His question was answered by Captain Crosby, who nodded at the workbench. “We’ve found where the doctor cut up the bodies, Chief,” he said. Then he nodded at a heap of old burlap bags on the cement floor, which were also stained with dried blood. “We think these are the burlap bags he used to carry the bodies down to the river. We haven’t found the cleaver. I figure he probably kept it, or threw it in the river. But Bert’s looking for it with the metal detector, anyway.”

Jerry nodded and went over to the workbench.

Seeing the gashes in the wood, Charlotte conjured up a mental image of the corpse cutter at work on his grisly task. It must have been hard work carrying the bodies down the path, and then carving them up. Suddenly, she felt her knees begin to buckle. She realized that it was nearly two, and she was hungry. The smell would have been hard to take in any case, but it was even more so on an empty stomach.

Stepping forward, she tapped Jerry on the shoulder. “Jerry,” she said, “I’m going to take a little walk down to the river. It’s the smell,” she explained, and remembered what Jerry had said about wool absorbing the corpse reek. Damn! She had worn a wool jacket.

He nodded. “It takes some getting used to,” he said with a grimace. “Some people never get used to it,” he added. “Like me, for example.”

Leaving the summer house, Charlotte continued on down to the railroad bed, where a policeman was scanning the weeds at the side of the tracks with a metal detector. Crossing the tracks, she stood on the riverbank, and took a deep breath; the air smelled refreshingly of the sea.
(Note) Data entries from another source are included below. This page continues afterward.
(** * The command handlers of the MQTT broker

    A shallow embedding of the handlers module (the ten command handlers,
    the [publish_message] fan-out and the [handle_command] dispatcher) and
    of [util.c] (the helpers the handlers call, the string and number
    helpers, the allocation wrappers).

    The C code works on two globals, [sol] (clients, topics, packet pool)
    and [conf]; here they are one record that every handler receives and
    returns.  Pointers are keys into the stores of that record: a
    [struct client *] is an index of [sol.clients], a [struct topic *] is
    the name of the topic, a pooled [struct mqtt_packet *] is the address
    of a pool block, a [struct subscriber *] is an address of the
    subscriber heap.  A handler yields [None] where the C code leaves the
    defined behaviour of the language (a call through a NULL entry, a read
    outside an array, a write through a pointer to a dead local).
    Logging has no effect on the state and is left out. *)

From Stdlib Require Import ZArith List String Ascii Bool Lia DecimalString.
From Stdlib Require DecimalFacts DecimalPos DecimalN.
Import ListNotations.
Open Scope Z_scope.

(** ** Control packet types

    The numbering is the one of the [handlers] table: position = type. *)

Definition CONNECT : Z := 1.
Definition CONNACK : Z := 2.
Definition PUBLISH : Z := 3.
Definition PUBACK : Z := 4.
Definition PUBREC : Z := 5.
Definition PUBREL : Z := 6.
Definition PUBCOMP : Z := 7.
Definition SUBSCRIBE : Z := 8.
Definition SUBACK : Z := 9.
Definition UNSUBSCRIBE : Z := 10.
Definition UNSUBACK : Z := 11.
Definition PINGRESP : Z := 13.
Definition DISCONNECT : Z := 14.

(** QoS levels. *)
Definition AT_MOST_ONCE : Z := 0.
Definition AT_LEAST_ONCE : Z := 1.
Definition EXACTLY_ONCE : Z := 2.

(** CONNACK return codes. *)
Definition MQTT_CONNECTION_ACCEPTED : Z := 0.
Definition MQTT_BAD_USERNAME_OR_PASSWORD : Z := 4.
Definition MQTT_NOT_AUTHORIZED : Z := 5.

(** ** The fixed header byte, [union mqtt_header] *)

Module Header.

(** Modelled from the spec: the bit fields of [union mqtt_header]
    ([mqtt.h] is not among the sources).  The control type is the high
    nibble, the flags DUP, QoS (two bits) and RETAIN the low nibble. *)
Definition retain (b : Z) : Z := Z.land b 1.
Definition qos (b : Z) : Z := Z.land (Z.shiftr b 1) 3.
Definition dup (b : Z) : Z := Z.land (Z.shiftr b 3) 1.
Definition type (b : Z) : Z := Z.land (Z.shiftr b 4) 15.

(** [h.bits.qos = v]: the two QoS bits are replaced, [v] is cut to two
    bits as a bit-field assignment does. *)
Definition set_qos (b v : Z) : Z :=
  Z.lor (Z.land b 249) (Z.shiftl (Z.land v 3) 1).

(** [h.bits.type = v]. *)
Definition set_type (b v : Z) : Z :=
  Z.lor (Z.land b 15) (Z.shiftl (Z.land v 15) 4).

(** The header bytes [X_B]: the type in the high nibble, no flag. *)
Definition CONNACK_B : Z := Z.shiftl CONNACK 4.
Definition PUBLISH_B : Z := Z.shiftl PUBLISH 4.
Definition PUBACK_B : Z := Z.shiftl PUBACK 4.
Definition PUBREC_B : Z := Z.shiftl PUBREC 4.
Definition SUBACK_B : Z := Z.shiftl SUBACK 4.
Definition PINGRESP_B : Z := Z.shiftl PINGRESP 4.

End Header.

(** ** Decoded packets *)

Record mqtt_connect := {
  cb_username : bool;
  cb_password : bool;
  cb_will_retain : bool;
  cb_will_qos : Z;
  cb_will : bool;
  cb_clean_session : bool;
  cp_keepalive : Z;
  cp_client_id : string;
  cp_username : string;
  cp_password : string;
  cp_will_topic : string;
  cp_will_message : string
}.

Record mqtt_publish := {
  pkt_id : Z;
  topiclen : Z;
  topic : string;
  payloadlen : Z;
  payload : string
}.

(** One (topic filter, QoS) pair of a SUBSCRIBE.  The decoder stores the
    filter as a C string together with its length; [tp_topic_len] is that
    length. *)
Record sub_tuple := {
  tp_topic : string;
  tp_qos : Z
}.

Definition tp_topic_len (t : sub_tuple) : Z :=
  Z.of_nat (String.length (tp_topic t)).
Captain Crosby had been quick to jump to the conclusion that Dr. Louria was the murderer, but Charlotte was skeptical. One of Jerry’s favorite sayings was that the crime scene was the mirror of the perpetrator. But the summer house hardly struck her as the crime scene of an eminent plastic surgeon. For one thing, why would he have used a summer house that was virtually in his own backyard when he had an operating room at his disposal? If he had arranged to perform cosmetic surgery on the young women in private, surely he could have arranged to cut them up in private, as well.
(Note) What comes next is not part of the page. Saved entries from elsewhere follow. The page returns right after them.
(** * IMU preintegration node of SC-LIO-SAM: a shallow embedding

    Source: [src/SC-LIO-SAM/src/imuPreintegration.cpp], class
    [IMUPreintegration] (the lidar-pose handler [odometryHandler], the
    inertial handler [imuHandler], [failureDetection], [resetParams],
    [resetOptimization] and the member initialisers) and class
    [TransformFusion] ([odom2affine], [lidarOdometryHandler] and
    [imuOdometryHandler]).

    Conventions of the embedding.
    - A C++ [double] is an exact rational [Q]: the rounding of double
      arithmetic is not modelled.  A [float] is the rational it denotes, and
      the conversion of a double to [float] rounds to the nearest float
      ([float_of_double]).  Comparisons are the boolean tests the code
      performs.
    - The handlers run under one mutex, so each is a function from the state
      of the object to an outcome: it returns, or an exception leaves it.
    - GTSAM objects are kept as the history of the calls made on them: a
      preintegrator is its reference bias and the measurements integrated
      since the last reset, the smoother is the list of its updates.  What
      GTSAM computes from them ([predict], the estimate, the marginals) is a
      method of the class [Gtsam] below.
    - Of the GTSAM calls only [integrateMeasurement] is taken to throw (on a
      [dt] that is not positive); the others are total here.
    - The norm that Eigen computes on an [Eigen::Vector3f] is the method of
      the class [Eigen].
    - Configuration read from [ParamServer] (declared in utility.h) is the
      class [ParamServer].
    - [TransformFusion], the display node of the same file, is modelled
      after the preintegration node, with the transforms of Eigen, pcl and
      tf as the methods of the class [Transforms]. *)

From Stdlib Require Import ZArith QArith Qround Qabs Qpower Qreals Reals Lra Lqa Lia.
From Stdlib Require Import List Sorted Bool String.
From Stdlib Require Import Setoid Morphisms.
Import ListNotations.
But even if one conceded that there was a reason behind his use of the summer house—perhaps to mislead the police by making them think that he was too obvious a suspect—it was still difficult for Charlotte to believe that a surgeon would have left the crime scene such a mess. In fact, she guessed it would have been constitutionally impossible. Neatness would have been as intrinsic to his methods as precision for an engineer, or logic for a mathematician. No, she concluded, if Dr. Louria were to have planned a murder, she was sure he was capable of a more elegant, and less incriminating, job.
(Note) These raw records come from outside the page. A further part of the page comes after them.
(** X10: [create_post] never answers with the new post.  When the media
    file cannot be written the request ends with 500 and nothing is stored.
    Otherwise, in a reachable database and for a stored caller, exactly one
    post is appended and committed before the failing [to_dict]: it has a key
    that no stored post has, the given title, body, type and category, the
    caller as author, the two clock readings, and as media reference the
    empty string or the path of the written file; it is the post found by
    that key; and no like, save or comment is attached to it, even when a
    post that once had that key was commented before it was deleted. *)
Theorem create_post_stores_one_post
    (db : DB) (current_user : User.t)
    (title content post_type category : string) (media : option UploadFile)
    (uuid : string) (now_created now_updated : Z) :
  reachable db ->
  In current_user (users db) ->
  let r := create_post db current_user title content post_type category
                       media uuid now_created now_updated in
  let key := next_id (map Post.id (posts db)) in
  fst r = internal_error /\
  (upload_written media = false -> snd r = db) /\
  (upload_written media = true ->
   exists p,
     snd r = with_posts db (posts db ++ [p]) /\
     find_post (snd r) key = Some p /\
     ~ has_post db key /\
     Post.id p = key /\
     Post.title p = title /\ Post.content p = content /\
     Post.post_type p = post_type /\ Post.category p = category /\
     Post.author_id p = User.id current_user /\
     Post.created_at p = now_created /\ Post.updated_at p = now_updated /\
     Post.media_url p
     = match media with
       | None => ""
       | Some f =>
           "/uploads/"
           ++ (if String.eqb post_type "video" then "videos" else "images")
           ++ "/" ++ uuid ++ "." ++ split_dot_last (filename f)
       end%string /\
     liked_by (snd r) key = [] /\ saved_by (snd r) key = [] /\
     post_comments (snd r) key = []).
Proof.
  intros Hr Hcu. cbv zeta.
  destruct (reachable_consistent db Hr)
    as [_ [_ [_ [_ [[Hl [Hs [_ [_ [Hc _]]]]] _]]]]].
  set (key := next_id (map Post.id (posts db))).
  assert (Hfresh : ~ has_post db key) by apply next_id_fresh.
  assert (Hlikes : filter (fun e => snd e =? key) (post_likes db) = []).
  { apply filter_none. intros e He. apply Z.eqb_neq. intros E.
    apply Hfresh. rewrite <- E. apply (Hl e He). }
  assert (Hsaves : filter (fun e => snd e =? key) (post_saves db) = []).
  { apply filter_none. intros e He. apply Z.eqb_neq. intros E.
    apply Hfresh. rewrite <- E. apply (Hs e He). }
  assert (Hcomments : post_comments db key = []).
  { unfold post_comments. apply filter_none. intros c Hcin.
    destruct (Comment.post_id c) as [q |] eqn:Eq; [| reflexivity].
    apply Z.eqb_neq. intros E. apply Hfresh. rewrite <- E.
    apply (Hc c Hcin). exact Eq. }
  unfold create_post. cbv zeta. fold key.
  destruct (upload_written media); cbn [negb fst snd].
  - split; [reflexivity |]. split; [discriminate |]. intros _.
    eexists. split; [reflexivity |].
    split.
    { unfold find_post. cbn [posts with_posts]. apply find_app_new.
      - intros p Hp. apply Z.eqb_neq. intros E. apply Hfresh.
        rewrite <- E. apply in_map. exact Hp.
      - apply Z.eqb_refl. }
    split; [exact Hfresh |].
    cbn [Post.id Post.title Post.content Post.post_type Post.category
         Post.author_id Post.created_at Post.updated_at Post.media_url].
    do 8 (split; [reflexivity |]).
    split.
    { destruct media as [f |]; [| reflexivity]. unfold upload_url.
      destruct (String.eqb post_type "video"); reflexivity. }
    unfold liked_by, saved_by.
    cbn [post_likes post_saves with_posts].
    rewrite Hlikes, Hsaves. split; [reflexivity |]. split; [reflexivity |].
    exact Hcomments.
  - split; [reflexivity |]. split; [reflexivity | discriminate].
Qed.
A far more likely scenario was that the murderer was someone who had wanted to incriminate Dr. Louria. She wondered if the murderer had taken the path down the embankment. If so, he would have had to park on River Road and then carry the body across the Archfield Hall property, a scenario that struck her as unlikely, given the risk of being observed. Which meant that he had probably come from some other direction. She looked up and down the tracks: to the south, there was nothing; to the north was the railroad station.